There are now many environments in which humans need to monitor moving displays and only rarely act, such as train control and driving autonomous vehicles; lapses of attention in these circumstances can have tragic consequences. Problematically, we know that it is difficult to sustain attention under these monitoring or vigilance conditions and performance drops: when target events are rare, we tend to miss them, or are slower to respond. This "rare target" effect becomes more marked with longer tasks, known as a vigilance decrement. Despite the importance, we still have limited understanding of how the brain processes information during monitoring, particularly with dynamic stimuli, and how this processing changes when attention lapses. Here, we designed a multiple-object monitoring (MOM) paradigm that required sustained attention to dynamic stimuli, and used multivariate analyses of magnetoencephalography (MEG) data to examine how the neural representation of the information in the display varied with target frequency and time on the task.
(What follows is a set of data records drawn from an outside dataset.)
(** One case: it returns, and its verdict is the expected one. *)
Lemma case_right seed esk evk c name desc (mutate : bool) : schnorr.keygen seed = Ok (esk, evk) → coins_ok c →
  ∃ b, case esk evk (mul G2 0xB0B) c name desc [1; 1; 1] 3 5 1 mutate (negb mutate) = Ok b
    ∧ bc_verify b = negb mutate ∧ ballot_case_sound b.
Proof.
  intros Hk (Hsk & Hl & Hsim). unfold case. destruct (keygen_fixed _ Hsk) as (sk & vk & Hvk).
  rewrite Hvk, bind_Ok. destruct (g1_compressed vk) as [Hg Hlen]. rewrite Hg, bind_Ok.
  set (vkb := pt_to_compressed G1ops vk) in *.
  destruct (issued seed esk evk ELECTION PSEUDO vkb 5 1 (cc_att_k c)) as (sig & -> & Hls & Hver);
    [done|apply fill_len..|done|lia|lia|].
  rewrite bind_Ok. set (att := mkAttestation ELECTION PSEUDO vkb 5 sig V1 1).
  assert (Hok : ∀ w s, 0 <= w < 2 ^ 256 → len s = SCHNORR_BYTES →
    message_ok ELECTION PSEUDO (mkAttestation ELECTION PSEUDO vkb w s V1 1)).
  { intros w s Hw Hs. unfold message_ok, SCHNORR_BYTES in *. cbn [att_pseudonym att_vk att_weight att_nonce att_signature].
    rewrite Hlen, Hs. split_and!; try apply fill_len; try apply Hw; done. }
  destruct mpk_fixed as [Hm Hm0].
  pose proof (keygen_again _ _ _ Hvk) as Hsk'.
  destruct (build_ballot_succeeds (mul G2 0xB0B) ELECTION PSEUDO sk sk vk att [1; 1; 1] 3 3 (cc_votes c) (cc_budget_w c)
    (cc_schnorr_k c)) as [b Hb]; [done|lia|lia|lia|done|apply Hok; done|done|by repeat constructor|done|done|done|].
  assert (Hacc := build_ballot_accepted _ _ _ _ _ _ [1; 1; 1] 3 3 _ _ _ _ Hm Hm0 ltac:(lia) ltac:(lia) Hl Hb).
  assert (bb_vk b = vkb) as Hbvk by (pose proof (build_ballot_vk _ _ _ _ _ _ _ _ _ _ _ _ _ Hb); congruence).
  rewrite Hbvk in Hacc. change (len [1; 1; 1]) with 3. rewrite Hb, bind_Ok. clear Hb.
  rewrite (proj1 (g1_compressed evk)). destruct mutate; cbn [negb].
  - unfold _reweight. cbn [att_nonce att att_election_id att_pseudonym att_vk att_scheme].
    destruct (issued seed esk evk ELECTION PSEUDO vkb 99 1 (cc_mutate_k c)) as (sig' & -> & Hls' & Hver');
      [done|apply fill_len..|done|lia|lia|].
    rewrite !bind_Ok. eexists. split; [reflexivity|]. split; [done|].
    split; [exact Hacc|]. intros [?|Hs]; [done|]. split; [|exact Hver'].
    destruct (swapped_credential_refused _ _ _ _ _ _ _ _ _ _ _ Hacc (Hok 99 sig' ltac:(done) Hls') ltac:(done) Hs)
      as [r Hr]. by exists (Some r).
  - rewrite !bind_Ok. eexists. split; [reflexivity|]. split; [done|]. split; [exact Hacc|].
    intros _. split; [by exists None|exact Hver].
Qed.
End binding.
(* ===== verification/ChainSafety.v ===== *)
(** The chain adapter over the contracts: what is written through it is read
    back, reads of ballots serve the port, elections keep their invariants
    whatever transactions anybody sends, and where one bad ballot stops them. *)

From Stdlib Require Import Ascii.
From S2P Require Import Prelude Params Primality Field Points Transcript Types Config Codecs WriteAuth Quorum DataLayer DataLayerSafety Port Json Contract ContractSafety Chain.

(** * The codec *)

Lemma flat_bytes b : flat_value (enc_bytes b).
Proof. cbn. change ("0x" +:+ hex b) with (String "0" (String "x" (hex b))). cbn [simple]. by rewrite simple_hex. Qed.

Lemma flat_attestation a : attestation_wf a → ∃ o, enc_attestation a = JObj o ∧ o ≠ [] ∧ flat o.
Proof.
  intros (_ & _ & _ & Hw & Hn & _). eexists. split; [done|]. split; [done|]. split; [apply (bool_decide_unpack _); vm_compute; exact I|].
  repeat (apply Forall_cons_2; [split; [done|cbn [snd]; try apply flat_bytes]|]); [..|apply Forall_nil_2].
  - by destruct (att_scheme a).
  - cbn. lia.
  - cbn. lia.
Qed.

Lemma be_from_bytes32 b : length b = 32%nat → be_bytes 32 (from_bytes_be b) = b.
Proof. intros <-. apply be_bytes_from. Qed.

Section codec.
Context (float_repr : Z → Z → string) (float_of_text : string → json).

Lemma unpack_pack a : attestation_wf a → unpack_attestation float_of_text (pack_attestation float_repr a) = Ok a.
Proof.
  intros Hw. destruct (flat_attestation a Hw) as (o & Ho & Hne & Hf). unfold unpack_attestation, pack_attestation.
  rewrite Ho, decode_encode_ascii, bind_Ok, loads_flat, bind_Ok, <- Ho by (done || by apply ascii_flat, Hf).
  by apply dec_enc_attestation.
Qed.

Lemma pair_ct_pair (l : list WireCiphertext) : pair_ct <$> (ct_pair <$> l) = l.
Proof. rewrite <- list_fmap_compose. transitivity (id <$> l); [|apply list_fmap_id]. apply list_fmap_ext. by intros _ [] _. Qed.

Lemma ballot_roundtrip b eid : attestation_wf (env_attestation b) → env_election_id b = eid →
  ballot_from_contract float_of_text (ballot_to_tuple float_repr b) eid = Ok b.
Proof.
  intros Ha <-. unfold ballot_from_contract, ballot_to_tuple. cbn. rewrite unpack_pack by done. rewrite bind_Ok.
  rewrite pair_ct_pair. by destruct b.
Qed.

Lemma reason_roundtrip r : U8_TO_REASON (REASON_TO_U8 r) = Ok r.
Proof. by destruct r. Qed.

Lemma aggregate_roundtrip a eid : agg_election_id a = eid → aggregate_from_contract (aggregate_to_tuple a) eid = Ok a.
Proof.
  intros <-. unfold aggregate_from_contract, aggregate_to_tuple. cbn. rewrite pair_ct_pair.
  assert (Hm : mapM (λ x : Z * Z, r ← U8_TO_REASON x.2; Ok (mkExclusion x.1 r))
    ((λ x, (exc_sequence_number x, REASON_TO_U8 (reason x))) <$> agg_exclusions a) = Ok (agg_exclusions a)).
  { apply mapM_Ok, Forall2_fmap_l, Forall_Forall2_diag, Forall_forall. intros x _. cbn.
    rewrite reason_roundtrip, bind_Ok. by destruct x. }
  rewrite Hm, bind_Ok. by destruct a.
Qed.

Lemma share_roundtrip s now eid : share_wf s → share_election_id s = eid →
  let '(shares, proofs) := share_to_contract s in
  share_from_contract (mkCShare (keyper_index s - 1) now shares proofs) eid = Ok s.
Proof.
  intros (_ & _ & He) <-. unfold share_to_contract, share_from_contract. cbn.
  assert (Hm : mapM (λ sp : bytes * (Z * Z), e ← to_bytes_be sp.2.1 32; z ← to_bytes_be sp.2.2 32;
      Ok (mkDecryptionShareEntry sp.1 (e ++ z)))
    (zip (sigma <$> entries s)
       ((λ e, (from_bytes_be (take 32 (proof e)), from_bytes_be (drop 32 (proof e)))) <$> entries s)) = Ok (entries s)).
  { rewrite zip_with_fmap_l, zip_with_fmap_r. apply mapM_Ok. induction He as [|x l [_ Hp] _ IH]; [constructor|].
    cbn. constructor; [|exact IH]. cbn. unfold len in Hp.
    assert (H1 : length (take 32 (proof x)) = 32%nat) by (rewrite length_take; lia).
    assert (H2 : length (drop 32 (proof x)) = 32%nat) by (rewrite length_drop; lia).
    rewrite !to_bytes_be_small, !bind_Ok.
    - rewrite !be_from_bytes32, take_drop by done. by destruct x.
    - pose proof (from_bytes_range (take 32 (proof x))) as Hr. unfold len in Hr. rewrite H1 in Hr. exact Hr.
    - pose proof (from_bytes_range (drop 32 (proof x))) as Hr. unfold len in Hr. rewrite H2 in Hr. exact Hr. }
  rewrite Hm, bind_Ok. replace (keyper_index s - 1 + 1) with (keyper_index s) by lia. by destruct s.
Qed.
End codec.

(** * Reading ballots *)

Section reading.
Context `{Crypto} `{EthAccount} `{Abi}.
Context (float_repr : Z → Z → string) (float_of_text : string → json) (revert_text : revert → string).
Context (between : Chain → Chain) (account : option bytes).

#[local] Instance chain_dl : DataLayer Chain :=
  chain_layer float_repr float_of_text revert_text between account.

(** The ballots of an election as the adapter decodes them. *)
Definition decode_ballot (eid : bytes) (e : nat * BallotRecord) : result StoredBallot :=
  ballot_record_from_contract float_of_text e.2 eid (Z.of_nat e.1).
Definition decoded (eid : bytes) (e : Election) : result (list StoredBallot) :=
  mapM (decode_ballot eid) (zip (seq 0 (length (e_ballots e))) (e_ballots e)).

(** A page of the numbered ballots. *)
Lemma zip_page {A} (l : list A) s k :
  take k (drop s (zip (seq 0 (length l)) l)) = zip (seq s (length (take k (drop s l)))) (take k (drop s l)).
Proof.
  rewrite zip_with_drop, zip_with_take, drop_seq, take_seq, length_take, length_drop. done.
Qed.

Lemma mapM_shift {A B} (g : A → Z → result B) (start : nat) r j :
  mapM (λ e : nat * A, g e.2 (Z.of_nat start + Z.of_nat e.1)) (zip (seq j (length r)) r)
  = mapM (λ e : nat * A, g e.2 (Z.of_nat e.1)) (zip (seq (start + j) (length r)) r).
Proof.
  revert j. induction r as [|x r IH]; intros j; [done|]. cbn. rewrite Nat2Z.inj_add.
  destruct (g x _); [|done]. rewrite !bind_Ok. specialize (IH (S j)). rewrite Nat.add_succ_r in IH.
  by rewrite IH.
Qed.

Lemma getBallots_slice e start count : 0 <= start → 0 <= count → start + count <= len (e_ballots e) →
  getBallots e start count = Done (take (Z.to_nat count) (drop (Z.to_nat start) (e_ballots e))).
Proof.
  intros Hs Hc Hl. unfold getBallots. rewrite <- (Z2Nat.id count) by done.
  rewrite <- (Z2Nat.id count) in Hl by done. generalize dependent (Z.to_nat count). clear count Hc.
  intros n Hl. unfold len in Hl. rewrite Nat2Z.id. unfold seqZ. rewrite Nat2Z.id.
  assert (Hg : ∀ k, (k + n <= length (drop (Z.to_nat start) (e_ballots e)))%nat →
    foldr (λ i rest, r ← match e_ballots e !! Z.to_nat (start + i) with Some r => Done r | None => Revert Panic end;
                     l ← rest; Done (r :: l)) (Done []) ((λ i : nat, Z.of_nat i + 0) <$> seq k n)
    = Done (take n (drop k (drop (Z.to_nat start) (e_ballots e))))).
  { clear Hl. induction n as [|n IH]; intros k Hk; [done|]. cbn [seq fmap list_fmap foldr].
    destruct (lookup_lt_is_Some_2 (drop (Z.to_nat start) (e_ballots e)) k) as [r Hr]; [lia|].
    rewrite (drop_S _ _ _ Hr). cbn [take]. rewrite IH by lia. rewrite lookup_drop in Hr.
    replace (Z.to_nat (start + (Z.of_nat k + 0))) with (Z.to_nat start + k)%nat by lia. by rewrite Hr. }
  rewrite Hg by (rewrite length_drop; lia). by rewrite drop_0.
Qed.

Lemma chain_list_page c eid e start count : _election c eid = Ok e → len (e_ballots e) <= 2 ^ 256 →
  0 <= start → 0 <= count → dl_list_ballots c eid start count =
    mapM (decode_ballot eid)
      (take (Z.to_nat count) (drop (Z.to_nat start) (zip (seq 0 (length (e_ballots e))) (e_ballots e)))).
Proof.
  intros He Hmax Hs Hc. cbn [dl_list_ballots chain_dl chain_layer]. unfold chain_list_ballots. rewrite He, bind_Ok.
  unfold getNumBallots. set (n := Z.min count (Z.max 0 (len (e_ballots e) - start))).
  destruct (Z.leb_spec n 0) as [Hn|Hn].
  { assert (Hd : count = 0 ∨ len (e_ballots e) <= start) by lia. unfold len in Hd.
    destruct Hd as [->|Hd]; [done|]. rewrite drop_ge; [by rewrite take_nil|].
    rewrite length_zip_with, length_seq. lia. }
  assert (Hfit : fits 256 start = true) by (unfold fits; lia). rewrite Hfit.
  unfold abi_ok. cbn [negb raise_if]. rewrite bind_Ok, getBallots_slice by lia.
  set (raw := take (Z.to_nat n) _).
  assert (Hraw : raw = take (Z.to_nat count) (drop (Z.to_nat start) (e_ballots e))).
  { unfold raw, n, len. destruct (Z.le_gt_cases count (Z.of_nat (length (e_ballots e)) - start)).
    - f_equal. lia.
    - rewrite !take_ge; [done|rewrite length_drop; lia..]. }
  rewrite (zip_page (e_ballots e) (Z.to_nat start) (Z.to_nat count)), <- Hraw.
  pose proof (mapM_shift (λ r n, ballot_record_from_contract float_of_text r eid n) (Z.to_nat start) raw 0) as Hsh.
  rewrite (Z2Nat.id start Hs), Nat.add_0_r in Hsh. exact Hsh.
Qed.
Behavioural performance decreased over time for the rare target (monitoring) condition, but not for the frequent target (active) condition. This change was mirrored in the neural results: under monitoring conditions, there was weaker coding of the critical distance between objects during time periods when vigilance decrements in performance occurred. There was also weaker informational connectivity between peri-occipital and peri-frontal brain areas in rare versus frequent target conditions. We developed a new analysis which used the strength of information decoding to predict whether the participant was going to miss the target on a given trial. We could predict behavioural errors more than a second before they occurred. This provides a first step in developing methods to predict and pre-empt behavioural errors due to lapses in attention and provides new insight into how vigilance decrements are reflected in information coding in the brain.